MegaChile researchers are deeply involved in the study of the April 2014 earthquakes within the framework of the Associated Laboratory "Montessus de Ballore", which gathers ENS, IPGP, and the University of Chile. A joint IPGP-ENS team is currently participating to a survey in the field in order to measure the precise location of GPS markers, within a survey program coordinated by the Geophysics Department of the University of Chile.
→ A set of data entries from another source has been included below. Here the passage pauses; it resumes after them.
(* ===== verification/MpVecThm.v ===== *)
(** The vector routines compute on the numbers that vectors stand for. *)

From S2P Require Import Prelude Eff MpVec MpHeap.

(** * Addition *)

Lemma u32_add x y : digit x -> 0 <= y <= Base -> u32 (x + y) = if x + y <? Base then x + y else x + y - Base.
Proof.
  unfold digit, u32, Base. intros Hx Hy. destruct (Z.ltb_spec (x + y) (2 ^ 32)) as [H|H]; [apply Z.mod_small; lia|].
  rewrite <- (Z.mod_small (x + y - 2 ^ 32) (2 ^ 32)) by lia. replace (x + y) with (x + y - 2 ^ 32 + 1 * 2 ^ 32) at 1 by lia.
  apply Z_mod_plus_full.
Qed.

Lemma u32_sub x y : digit x -> digit y -> u32 (x - y) = if x <? y then x - y + Base else x - y.
Proof.
  unfold digit, u32, Base. intros Hx Hy. destruct (Z.ltb_spec x y) as [H|H]; [|apply Z.mod_small; lia].
  rewrite <- (Z.mod_small (x - y + 2 ^ 32) (2 ^ 32)) by lia. replace (x - y) with (x - y + 2 ^ 32 + -1 * 2 ^ 32) at 1 by lia.
  apply Z_mod_plus_full.
Qed.

(** One digit of a sum: the digit and the carry. *)
Lemma add_digits x y : digit x -> digit y ->
  u32 (x + y) + Base * cbool (u32 (x + y) <? y) = x + y /\ 0 <= cbool (u32 (x + y) <? y) <= 1.
Proof.
  intros Hx Hy. rewrite u32_add by (done || (unfold digit in *; lia)). unfold digit, cbool in *.
  destruct (Z.ltb_spec (x + y) Base); zif; lia.
Qed.

Lemma digit_bit c : 0 <= c <= 1 -> digit c.
Proof. unfold digit, Base. lia. Qed.
#[export] Hint Resolve digit_bit : mp.

Lemma add_digit x c : digit x -> 0 <= c <= 1 ->
  u32 (x + c) + Base * cbool (u32 (x + c) <? c) = x + c /\ 0 <= cbool (u32 (x + c) <? c) <= 1.
Proof. intros Hx Hc. apply add_digits; [done|by apply digit_bit]. Qed.

(** The two loops on lists. *)
Fixpoint vadd_both (la lb : list Z) (c : Z) : list Z * Z :=
  match la, lb with
  | x :: la, y :: lb =>
      let x := u32 (x + c) in
      let c := cbool (x <? c) in
      let x := u32 (x + y) in
      let c := c + cbool (x <? y) in
      let '(l, c) := vadd_both la lb c in (x :: l, c)
  | _, _ => ([], c)
  end.

Fixpoint vadd_rest (la : list Z) (c : Z) : list Z * Z :=
  match la with
  | x :: la => let x := u32 (x + c) in let c := cbool (x <? c) in let '(l, c) := vadd_rest la c in (x :: l, c)
  | [] => ([], c)
  end.

Lemma vadd_both_val la lb c : length la = length lb -> digits la -> digits lb -> 0 <= c <= 1 ->
  let '(l, c') := vadd_both la lb c in
  length l = length la /\ digits l /\ 0 <= c' <= 1 /\ val l + Base ^ Zlen la * c' = val la + val lb + c.
Proof.
  revert lb c. induction la as [|x la IH]; intros [|y lb] c Hlen Ha Hb Hc; try done; [unfold Zlen; simpl; split_and!; try done; lia|].
  apply digits_cons in Ha as [Hx Ha]. apply digits_cons in Hb as [Hy Hb]. cbn [vadd_both].
  destruct (add_digit x c Hx Hc) as [E1 B1]. set (x1 := u32 (x + c)) in *. set (c1 := cbool (x1 <? c)) in *.
  destruct (add_digits x1 y (u32_digit _) Hy) as [E2 B2]. set (x2 := u32 (x1 + y)) in *. set (c2 := cbool (x2 <? y)) in *.
  assert (Hd2 : digit x2) by apply u32_digit. assert (Hd1 : digit x1) by apply u32_digit. clearbody x2 c2 c1 x1.
  assert (Hc12 : 0 <= c1 + c2 <= 1).
  { unfold digit in *. pose proof Base_pos. split; [lia|]. destruct (decide (c1 = 1)) as [Z1|]; [|lia]. subst c1. nia. }
  specialize (IH lb (c1 + c2) ltac:(simpl in Hlen; lia) Ha Hb Hc12). destruct (vadd_both la lb (c1 + c2)) as [l c'].
  destruct IH as (Hl & Hd & Hc' & Hv). split_and!; [simpl; lia|by apply digits_cons|lia|lia|].
  rewrite Zlen_cons, pow_succ by apply Zlen_nonneg. cbn [val]. nia.
Qed.

Lemma vadd_rest_val la c : digits la -> 0 <= c <= 1 ->
  let '(l, c') := vadd_rest la c in
  length l = length la /\ digits l /\ 0 <= c' <= 1 /\ val l + Base ^ Zlen la * c' = val la + c.
Proof.
  revert c. induction la as [|x la IH]; intros c Ha Hc; [unfold Zlen; simpl; split_and!; try done; lia|].
  apply digits_cons in Ha as [Hx Ha]. cbn [vadd_rest].
  destruct (add_digit x c Hx Hc) as [E1 B1]. set (x1 := u32 (x + c)) in *. set (c1 := cbool (x1 <? c)) in *.
  specialize (IH c1 Ha B1). destruct (vadd_rest la c1) as [l c']. destruct IH as (Hl & Hd & Hc' & Hv).
  assert (Hd1 : digit x1) by apply u32_digit. clearbody x1 c1. split_and!; [simpl; lia|by apply digits_cons|lia|lia|].
  rewrite Zlen_cons, pow_succ by apply Zlen_nonneg. cbn [val]. nia.
Qed.

(** The sum of vectors, the first at least as long as the second. *)
Definition vadd (la lb : list Z) : list Z :=
  let '(l, c) := vadd_both (take (length lb) la) lb 0 in
  let '(k, c) := vadd_rest (drop (length lb) la) c in
  l ++ k ++ [c].

Lemma vadd_val la lb : (length lb <= length la)%nat -> digits la -> digits lb ->
  digits (vadd la lb) /\ length (vadd la lb) = S (length la) /\ val (vadd la lb) = val la + val lb.
Proof.
  intros Hlen Ha Hb. unfold vadd.
  assert (Hlt : length (take (length lb) la) = length lb) by (rewrite length_take; lia).
  pose proof (vadd_both_val (take (length lb) la) lb 0 Hlt (digits_take _ _ Ha) Hb ltac:(lia)) as H1.
  destruct (vadd_both (take (length lb) la) lb 0) as [l c]. destruct H1 as (Hl & Hd & Hc & Hv).
  pose proof (vadd_rest_val (drop (length lb) la) c (digits_drop _ _ Ha) Hc) as H2.
  destruct (vadd_rest (drop (length lb) la) c) as [k c']. destruct H2 as (Hk & Hdk & Hc' & Hvk).
  split; [|split].
  - apply digits_app. split; [done|]. apply digits_app. split; [done|]. apply digits_cons. split; [unfold digit, Base; lia|constructor].
  - rewrite !length_app, Hl, Hk, Hlt, length_drop. simpl. lia.
  - rewrite !val_app, (val_split la (length lb)) by done. unfold Zlen in *. rewrite Hl, Hk in *. rewrite Hlt in *. simpl. nia.
Qed.
(* ===== verification/MpMul.v ===== *)
(** Products with one digit, and quotients by one digit. *)

From S2P Require Import Prelude Eff MpVec MpHeap MpVecThm.

(** * The product of two digits *)

Lemma LO_mod x : LO x = x mod 2 ^ 16.
Proof. unfold LO. change (2 ^ (Dbits / 2) - 1) with (Z.ones 16). by rewrite Z.land_ones. Qed.
Lemma HI_div x : HI x = x / 2 ^ 16.
Proof. unfold HI. by rewrite Z.shiftr_div_pow2. Qed.

Lemma halves x : digit x -> x = HI x * 2 ^ 16 + LO x /\ 0 <= LO x < 2 ^ 16 /\ 0 <= HI x < 2 ^ 16.
Proof. rewrite LO_mod, HI_div. unfold digit, Base. intros Hx. width_lia. Qed.

Lemma digit_small x : digit x -> u32 x = x.
Proof. apply u32_small. Qed.

(** A half product moved up by half a digit. *)
Lemma shift_half p : digit p -> u32 (Z.shiftl p (Dbits / 2)) = p * 2 ^ 16 - Base * HI p.
Proof.
  intros Hp. rewrite HI_div, Z.shiftl_mul_pow2 by done. change (Dbits / 2) with 16. unfold digit, Base in *. width_lia.
Qed.

Lemma mpdigmul_val a b : digit a -> digit b ->
  let '(p0, p1) := mpdigmul a b in digit p0 /\ digit p1 /\ p0 + Base * p1 = a * b.
Proof.
  intros Ha Hb. unfold mpdigmul. destruct (halves a Ha) as (Ea & La & Ua). destruct (halves b Hb) as (Eb & Lb & Ub).
  set (ah := HI a) in *. set (al := LO a) in *. set (bh := HI b) in *. set (bl := LO b) in *. clearbody ah al bh bl.
  assert (Hp : forall x y, 0 <= x < 2 ^ 16 -> 0 <= y < 2 ^ 16 -> digit (x * y)) by (intros; unfold digit, Base; nia).
  rewrite !(digit_small (_ * _)) by auto.
  pose proof (Hp ah bl Ua Lb) as H1. pose proof (Hp bh al Ub La) as H2. pose proof (Hp bl al Lb La) as H3. pose proof (Hp ah bh Ua Ub) as H4.
  assert (Eab : a * b = bl * al + (ah * bl + bh * al) * 2 ^ 16 + Base * (ah * bh)) by (unfold Base; rewrite Ea, Eb; ring).
  set (p1 := ah * bl) in *. set (p2 := bh * al) in *. set (p3 := bl * al) in *. set (p4 := ah * bh) in *. clearbody p1 p2 p3 p4.
  rewrite !shift_half by done.
  assert (Hx : forall p, digit p -> digit (p * 2 ^ 16 - Base * HI p)).
  { intros p H. rewrite <- shift_half by done. apply u32_digit. }
  set (x1 := p1 * 2 ^ 16 - Base * HI p1). set (x2 := p2 * 2 ^ 16 - Base * HI p2).
  destruct (add_digits p3 x1 H3 (Hx _ H1)) as [E1 B1]. set (c1 := cbool (u32 (p3 + x1) <? x1)) in *. set (q1 := u32 (p3 + x1)) in *.
  destruct (add_digits q1 x2 (u32_digit _) (Hx _ H2)) as [E2 B2]. set (c2 := cbool (u32 (q1 + x2) <? x2)) in *. set (q2 := u32 (q1 + x2)) in *.
  assert (Hq2 : digit q2) by apply u32_digit. clearbody c2 q2 c1 q1.
  assert (E : q2 + Base * (p4 + (c1 + c2 + HI p1 + HI p2)) = a * b) by (unfold x1, x2 in *; lia).
  assert (Hd : digit (p4 + (c1 + c2 + HI p1 + HI p2))).
  { assert (Hab : 0 <= a * b <= (Base - 1) * (Base - 1)) by (unfold digit in Ha, Hb; split; [apply Z.mul_nonneg_nonneg|apply Z.mul_le_mono_nonneg]; lia).
    clear -E Hab Hq2. unfold digit, Base in *. lia. }
  rewrite (digit_small (p4 + _)) by done. split_and!; done.
Qed.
More actions (seismology, geodesy,  tectonics) are under way.

Read more on IPGP special page, GEOSCOPE pages for the main earthquake (M8) and for the  magnitude 7.6 event, INSU-CNRS special pages : " page séisme au Chili " and " un point plus complet sur les informations scientifiques " (both in french)


Saturday, April 6, 2013

Project Kick-Off

The MegaChile project is funded by the Agence Nationale de la Recherche (ANR). It will last from november 2012 to the end of 2015. MegaChile is chaired by two partners - the Laboratoire de Géologie from the ENS Ulm and the Institut de Physique du Globe de Paris (IPGP) - that host most of the researchers involved in the project. The project has strong links with the Laboratoire International Associé (LIA) Montessus de Ballore (CNRS-INSU), and with the University of Chile in Santiago.

The project kick-off meeting took place at the ENS on January 28th with the presence of 17 researchers. A draft report summarizing the presentation and the discussions that occurred during the meeting, is available as a PDF document. Keynote PDFs of presentation of the four Work Packages are available from the Private zone of this web site.